Thomas and another of his acolytes, former Deputy County Attorney Lisa Aubuchon, are also on "trial" for alleged ethical violations and could be disbarred.
Independent State Bar counsel John S. Gleason methodically is questioning Alexander, who is not helping her case with her stunning lack of legal acumen and basic common sense.
What is clear is that Alexander should have stayed with the status-quo in her role as one of Thomas' "special assistants," that is, as an undercover blogger, a peruser of public-records requests, and other less-weighty pursuits.
The way Alexander describes it, Andy Thomas asked her in December 2009 to assume the helm of the infamous and eventually abandoned RICO case in which Thomas and Sheriff Joe Arpaio sued, among others, members of the other two branches of the county government (including elected officials), a law firm, and two county administrators.
Thomas/Arpaio claimed in the suit (which allegedly was written by Lisa Aubuchon) that the "defendants" had engaged in bribery, extortion, obstruction of justice, and other wrongdoing.

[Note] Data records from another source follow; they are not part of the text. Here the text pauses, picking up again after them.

(** C10: a call of [Signal] or [AsyncSignal] on an argument whose shape
    the structural adapter rejects returns nil, and a call that returns
    nil leaves the state, and with it every subscriber list, exactly as it
    was: the adapter gives up before any node is built and before the
    append, so no entry is added. *)
Theorem nil_registration_adds_nothing p a s r tr s' :
  Signal p a s = Ok r tr s' \/ AsyncSignal p a s = Ok r tr s' ->
  (forall x, a = ArgOther x -> rejected x -> r = None) /\
  (r = None -> s' = s /\ forall q, subscribers s' q = subscribers s q).
Proof.
  intros H. split.
  - intros x -> Hrej.
    destruct (adapter_rejects_both p x s Hrej) as [Hs Ha].
    destruct H as [H|H]; congruence.
  - intros ->. destruct H as [H|H]; apply register_sound in H as [_ H];
      rewrite H by done; by split.
Qed.

(** C5: the handler [WrapError eh], which is also what [SignalE],
    [AsyncSignalE] and the [ErrorHandler] case of [Signal] and
    [AsyncSignal] install, calls [eh] with the absent error and does
    nothing else when it is given no error, and when it is given an error
    does not call [eh] but makes the single call [Write(m, payload)] on
    the node of its context.  A synchronous node [n] built from it
    therefore runs the body of [eh] when it reads a value that is not an
    error, and fans the (absent) payload out through its own [Write] when
    it reads an error. *)
Theorem WrapError_routes (eh : ErrorHandler) n node fuel ctxs s :
  heap s !! n = Some node ->
  op node = WrapError eh ->
  async node = false ->
  (forall m data, WrapError eh m None data = eh m None) /\
  (forall m e data, WrapError eh m (Some e) data = [CmdWrite (RW m) m data]) /\
  (forall p, Signal p (ArgErrorHandler eh) = SignalE p eh /\
             AsyncSignal p (ArgErrorHandler eh) = AsyncSignalE p eh) /\
  (forall v, as_error v = None ->
     Read (S fuel) n v ctxs s =
     inside (EOp n (read_ctx n ctxs) None v)
            (forM_ (perform (Read fuel) (Write fuel) (WriteEvery fuel))
                   (eh (read_ctx n ctxs) None)) s) /\
  (forall e,
     Read (S fuel) n (VError e) ctxs s =
     inside (EOp n (read_ctx n ctxs) (Some e) VNil)
            (inside (EWrite n (read_ctx n ctxs) VNil)
                    (Write fuel n (read_ctx n ctxs) VNil)) s).
Proof.
  intros Hn Hop Hsync. split; [done|]. split; [done|]. split; [done|]. split.
  - intros v Hv. rewrite (Read_sync_unfold _ _ _ _ _ _ Hn Hsync).
    unfold dispatch. rewrite Hv, Hop. reflexivity.
  - intros e. rewrite (Read_sync_unfold _ _ _ _ _ _ Hn Hsync).
    unfold dispatch. cbn [as_error fst snd]. rewrite Hop.
    cbn [WrapError forM_ perform RW read_ctx]. unfold inside, bind, ret.
    destruct (Write fuel n _ VNil s) as [[] tr1 s1| |]; reflexivity.
Qed.

(** ** Chain builders *)

(** Registering an existing node appends it and returns it. *)
Lemma Signal_node p n s self :
  heap s !! p = Some self ->
  Signal p (ArgNode n) s =
  Ok (Some n) []
     (mkState (<[p := mkPub (uuid self) (op self) (root self) (async self)
                            (subs self ++ [n])]> (heap s)) (uuids s)).
Proof.
  intros Hp. unfold Signal, register, resolve, bind, ret, subscribe.
  by rewrite Hp.
Qed.

(** The loop of [Lift] over the positions [positions >= 1]. *)
Lemma Lift_loop (rws : list ptr) : forall (positions : list nat) s,
  (forall r, r ∈ rws -> r < length (heap s)) ->
  (forall i, i ∈ positions -> 1 <= i < length rws) ->
  exists s',
    forM_ (fun index =>
             if (index <? 1)%Z then ret tt
             else
               let* node := index_at rws index in
               let* pnode := index_at rws (index - 1) in
               Signal pnode (ArgNode node) ;; ret tt)
          (Z.of_nat <$> positions) s = Ok tt [] s' /\
    length (heap s') = length (heap s) /\
    forall q, subscribers s' q =
              subscribers s q ++
              omap (fun i => if decide (rws !! (i - 1) = Some q)
                             then rws !! i else None) positions.
Proof.
  set (body := fun index : Z => _).
  induction positions as [|i positions IH]; intros s Hvalid Hpos.
  - exists s. split; [done|]. split; [done|]. intros q. by rewrite app_nil_r.
  - destruct (Hpos i) as [Hi1 Hi2]; [by left|].
    destruct (lookup_lt_is_Some_2 rws i) as [node Hnode]; [lia|].
    destruct (lookup_lt_is_Some_2 rws (i - 1)) as [pnode Hpnode]; [lia|].
    destruct (lookup_lt_is_Some_2 (heap s) pnode) as [self Hself].
    { apply Hvalid. by eapply list_elem_of_lookup_2. }
    set (s1 := mkState (<[pnode := mkPub (uuid self) (op self) (root self)
                            (async self) (subs self ++ [node])]> (heap s))
                       (uuids s)).
    assert (body (Z.of_nat i) s = Ok tt [] s1) as Hbody.
    { unfold body. destruct (Z.ltb_spec (Z.of_nat i) 1); [lia|].
      rewrite (bind_Ok _ _ _ _ _ _ (index_at_nat _ _ _ _ Hnode)).
      replace (Z.of_nat i - 1)%Z with (Z.of_nat (i - 1)) by lia.
      rewrite (bind_Ok _ _ _ _ _ _ (index_at_nat _ _ _ _ Hpnode)).
      by rewrite (bind_Ok _ _ _ _ _ _ (Signal_node _ _ _ _ Hself)). }
    destruct (IH s1) as (s' & Hrun & Hlen & Hsubs).
    { intros r Hr. subst s1. cbn [heap]. rewrite length_insert. by apply Hvalid. }
    { intros j Hj. apply Hpos. by right. }
    exists s'. rewrite fmap_cons. cbn [forM_].
    rewrite (bind_Ok _ _ _ _ _ _ Hbody), Hrun. split; [done|]. split.
    + rewrite Hlen. subst s1. cbn [heap]. by rewrite length_insert.
    + intros q. rewrite Hsubs. subst s1.
      rewrite (subscribers_subscribe _ _ _ _ _ Hself), <- app_assoc. f_equal.
      cbn [omap list_omap]. rewrite Hpnode, Hnode.
      repeat case_decide; simplify_eq; done.
Qed.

It happened a few days after Thomas and Arpaio announced that they were bringing felony criminal charges against then-presiding county criminal Judge Gary Donahoe (who was one of the civil defendants in the racketeering case). That "bribery" case, as probably everyone who is reading this knows, also never went anywhere.

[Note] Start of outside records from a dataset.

(** * Rectangle benchmark: the deterministic generator and the bouncing-box
      simulation of [tools/benchmark_rectangles/main.py]

    The Python program works on unbounded integers and on [float], which is
    IEEE 754 binary64 with round-to-nearest-even.  Integers are [Z]; floats
    are [spec_float] with the operations of [SpecFloat] at precision 53 and
    maximal exponent 1024, so every rounding the program performs is part
    of the model.  Objects mutated in place ([SimpleRNG.state], the fields
    of a [Rectangle]) are threaded through the calls as values. *)

From Stdlib Require Import ZArith List Bool Lia QArith.
From Stdlib Require Import SpecFloat.
Import ListNotations.
Local Open Scope Z_scope.

(** ** Python floats *)

Module F64.

Definition prec : Z := 53.
Definition emax : Z := 1024.

Definition float : Type := spec_float.

Definition add : float -> float -> float := SFadd prec emax.
Definition sub : float -> float -> float := SFsub prec emax.
Definition mul : float -> float -> float := SFmul prec emax.
Definition div : float -> float -> float := SFdiv prec emax.
Definition neg : float -> float := SFopp.
Definition abs : float -> float := SFabs.

(** [float(n)] for an integer [n]: the nearest binary64 value, ties to
    even.  The literals [2.0], [5.0], [10.0], [20.0] and [60.0] of the
    program are the floats of these integers.  Python raises
    [OverflowError] when [n] is too large for a finite binary64 value;
    here the conversion yields an infinity. *)
Definition of_int (n : Z) : float := binary_normalize prec emax n 0 false.

(** [a / b] on two integers.  Python returns the correctly rounded
    quotient; for operands below [2^53], which convert exactly, that is the
    binary64 division of the converted operands.  The program divides a
    value below [2^32] by [2^32]. *)
Definition truediv (a b : Z) : float := div (of_int a) (of_int b).

(** A float against an integer: Python compares the exact values, and
    every comparison with a NaN is false. *)
Definition compare_int (x : float) (n : Z) : option comparison :=
  match x with
  | S754_nan => None
  | S754_infinity s => Some (if s then Lt else Gt)
  | S754_zero _ => Some (0 ?= n)
  | S754_finite s m e =>
      let v := cond_Zopp s (Zpos m) in
      Some match e with
           | Zneg p => v ?= n * 2 ^ Zpos p
           | _ => v * 2 ^ e ?= n
           end
  end.

Definition lt_int (x : float) (n : Z) : bool :=
  match compare_int x n with Some Lt => true | _ => false end.
Definition gt_int (x : float) (n : Z) : bool :=
  match compare_int x n with Some Gt => true | _ => false end.
Definition le_int (x : float) (n : Z) : bool :=
  match compare_int x n with Some (Lt | Eq) => true | _ => false end.
Definition ge_int (x : float) (n : Z) : bool :=
  match compare_int x n with Some (Gt | Eq) => true | _ => false end.
Definition eq_int (x : float) (n : Z) : bool :=
  match compare_int x n with Some Eq => true | _ => false end.


Definition is_nan (x : float) : bool :=
  match x with S754_nan => true | _ => false end.

(** Finite values, the two zeros included. *)
Definition is_finite (x : float) : bool :=
  match x with S754_zero _ | S754_finite _ _ _ => true | _ => false end.

(** The exact value of a finite float, as a rational. *)
Definition to_Q (x : float) : option Q :=
  match x with
  | S754_zero _ => Some 0%Q
  | S754_finite s m e =>
      let v := cond_Zopp s (Zpos m) in
      Some match e with
           | Zneg p => Qmake v (2 ^ p)
           | _ => inject_Z (v * 2 ^ e)
           end
  | _ => None
  end.

(** *** Vocabulary of the arithmetic lemmas *)

(** The float nearest to [m * 2^e]; it is [m * 2^e] itself when [m] fits
    the mantissa ([mant_ok]) and [e] is far from the exponent limits
    ([exp_ok]). *)
Definition dyadic (m e : Z) : float := binary_normalize prec emax m e false.

Definition mant_ok (m : Z) : Prop := Z.abs m < 2 ^ 53.
Definition exp_ok (e : Z) : Prop := -1000 <= e <= 900.

(** [p * 2^n] on positive mantissas, for [0 <= n]. *)
Definition shlZ (p : positive) (n : Z) : positive :=
  match n with Zpos d => Pos.iter xO p d | _ => p end.

(** Bits missing from [p] to fill a 53-bit mantissa. *)
Definition slack (p : positive) : Z := 53 - Zpos (digits2_pos p).

(** A shift record with nothing shifted out yet. *)
Definition exact_rec (m : Z) : shr_record := Build_shr_record m false false.

(** Sign, mantissa and exponent of [dyadic m e] when it is exact. *)
Inductive dyadic_view (m e : Z) : float -> Prop :=
| view_zero : m = 0 -> dyadic_view m e (S754_zero false)
| view_finite (s : bool) (M : positive) (E : Z) :
    m <> 0 -> E <= e -> cond_Zopp s (Zpos M) = m * 2 ^ (e - E) ->
    Zpos (digits2_pos M) = 53 -> s = (m <? 0) -> -1074 <= E <= 971 ->
    dyadic_view m e (S754_finite s M E).

End F64.

(** ** [class SimpleRNG] *)

Module SimpleRNG.

Record t : Type := mk { state : Z }.

(** [__init__]: [self.state = seed & 0xFFFFFFFF]. *)
Definition init (seed : Z) : t := mk (Z.land seed 0xFFFFFFFF).

(** [next]: the state becomes [(a * state + c) % m] and is returned. *)
Definition next (r : t) : Z * t :=
  let a := 1664525 in
  let c := 1013904223 in
  let m := Z.shiftl 1 32 in
  let s := (a * state r + c) mod m in
  (s, mk s).

(** [random]: [self.next() / (1 << 32)]. *)
Definition random (r : t) : F64.float * t :=
  let '(n, r') := next r in
  (F64.truediv n (Z.shiftl 1 32), r').

(** The results of the first [k] calls of [next]. *)
Fixpoint outputs (k : nat) (r : t) : list Z :=
  match k with
  | O => []
  | S k' => let '(n, r') := next r in n :: outputs k' r'
  end.

(** The generator after [k] calls of [next]. *)
Fixpoint after (k : nat) (r : t) : t :=
  match k with
  | O => r
  | S k' => after k' (snd (next r))
  end.

End SimpleRNG.

(** ** [class Rectangle] *)

Module Rectangle.

Record t : Type := mk {
  id : Z;
  x : F64.float;
  y : F64.float;
  width : F64.float;
  height : F64.float;
  vx : F64.float;
  vy : F64.float
}.

End Rectangle.

(** ** [class Simulation] *)

Module Simulation.

Record t : Type := mk {
  width : Z;
  height : Z;
  rectangles : list Rectangle.t
}.

(** One turn of the loop of [__init__]: six draws from the generator, in
    the order the keyword arguments are written. *)
Definition new_rectangle (width height : Z) (i : Z) (rng : SimpleRNG.t)
  : Rectangle.t * SimpleRNG.t :=
  let '(r1, rng) := SimpleRNG.random rng in
  let '(r2, rng) := SimpleRNG.random rng in
  let '(r3, rng) := SimpleRNG.random rng in
  let '(r4, rng) := SimpleRNG.random rng in
  let '(r5, rng) := SimpleRNG.random rng in
  let '(r6, rng) := SimpleRNG.random rng in
  (Rectangle.mk (i + 1)
     (F64.mul r1 (F64.of_int width))
     (F64.mul r2 (F64.of_int height))
     (F64.add (F64.of_int 20) (F64.mul r3 (F64.of_int 60)))
     (F64.add (F64.of_int 20) (F64.mul r4 (F64.of_int 60)))
     (F64.add (F64.neg (F64.of_int 5)) (F64.mul r5 (F64.of_int 10)))
     (F64.add (F64.neg (F64.of_int 5)) (F64.mul r6 (F64.of_int 10))),
   rng).

(** [for i in range(num_rectangles)]: [k] turns left, the next index is
    [i], [rects] is the list built so far. *)
Fixpoint init_loop (width height : Z) (k : nat) (i : Z) (rng : SimpleRNG.t)
    (rects : list Rectangle.t) : list Rectangle.t :=
  match k with
  | O => rects
  | S k' =>
      let '(rect, rng') := new_rectangle width height i rng in
      init_loop width height k' (i + 1) rng' (rects ++ [rect])
  end.

(** [__init__]; [range] of a negative count is empty. *)
Definition init (width height num_rectangles seed : Z) : t :=
  mk width height
     (init_loop width height (Z.to_nat num_rectangles) 0
        (SimpleRNG.init seed) []).

(** The body of the loop of [update] on one rectangle. *)
Definition update_rect (sim_width sim_height : Z) (rect : Rectangle.t)
  : Rectangle.t :=
  let x := F64.add (Rectangle.x rect) (Rectangle.vx rect) in
  let y := F64.add (Rectangle.y rect) (Rectangle.vy rect) in
  let half_w := F64.div (Rectangle.width rect) (F64.of_int 2) in
  let '(x, vx) :=
    if F64.lt_int (F64.sub x half_w) 0
    then (half_w, F64.neg (Rectangle.vx rect))
    else if F64.gt_int (F64.add x half_w) sim_width
         then (F64.sub (F64.of_int sim_width) half_w,
               F64.neg (Rectangle.vx rect))
         else (x, Rectangle.vx rect) in
  let half_h := F64.div (Rectangle.height rect) (F64.of_int 2) in
  let '(y, vy) :=
    if F64.lt_int (F64.sub y half_h) 0
    then (half_h, F64.neg (Rectangle.vy rect))
    else if F64.gt_int (F64.add y half_h) sim_height
         then (F64.sub (F64.of_int sim_height) half_h,
               F64.neg (Rectangle.vy rect))
         else (y, Rectangle.vy rect) in
  Rectangle.mk (Rectangle.id rect) x y
    (Rectangle.width rect) (Rectangle.height rect) vx vy.

(** [update]: every rectangle of the list is changed in place, in list
    order.  The rectangles are distinct objects, so the loop is a map. *)
Definition update (s : t) : t :=
  mk (width s) (height s)
     (map (update_rect (width s) (height s)) (rectangles s)).

(** [k] calls of [update]. *)
Fixpoint updates (k : nat) (s : t) : t :=
  match k with
  | O => s
  | S k' => updates k' (update s)
  end.

(** One box of [get_bounding_boxes]:
    [[[x_min, y_min], [x_max, y_max]]]. *)
Definition bounding_box (rect : Rectangle.t)
  : (F64.float * F64.float) * (F64.float * F64.float) :=
  let half_w := F64.div (Rectangle.width rect) (F64.of_int 2) in
  let half_h := F64.div (Rectangle.height rect) (F64.of_int 2) in
  let x_min := F64.sub (Rectangle.x rect) half_w in
  let y_min := F64.sub (Rectangle.y rect) half_h in
  let x_max := F64.add (Rectangle.x rect) half_w in
  let y_max := F64.add (Rectangle.y rect) half_h in
  ((x_min, y_min), (x_max, y_max)).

Alexander--who testified that she never has been the first or second-chair in any litigation during her 11 years as a licensed attorney--said she thought she would be getting legal assistance from inside and outside her office.
But the outside help never materialized, she said, because those private attorneys were "terrified of the [county] supervisors...A lot of people were kind of nervous to be associated with things like that."
But Alexander had no such qualms about going against the evildoers who supposedly were trying to bring her boss (Thomas) and his boss (Arpaio) down.
The phrase "lack of a moral compass" comes to mind.
Here is a pretty comprehensive story from February 2010 by our old (as in former, not age) colleague Sarah Fenske that gets into the nuts-and-bolts of the RICO case and the Alexander "situation."
More later.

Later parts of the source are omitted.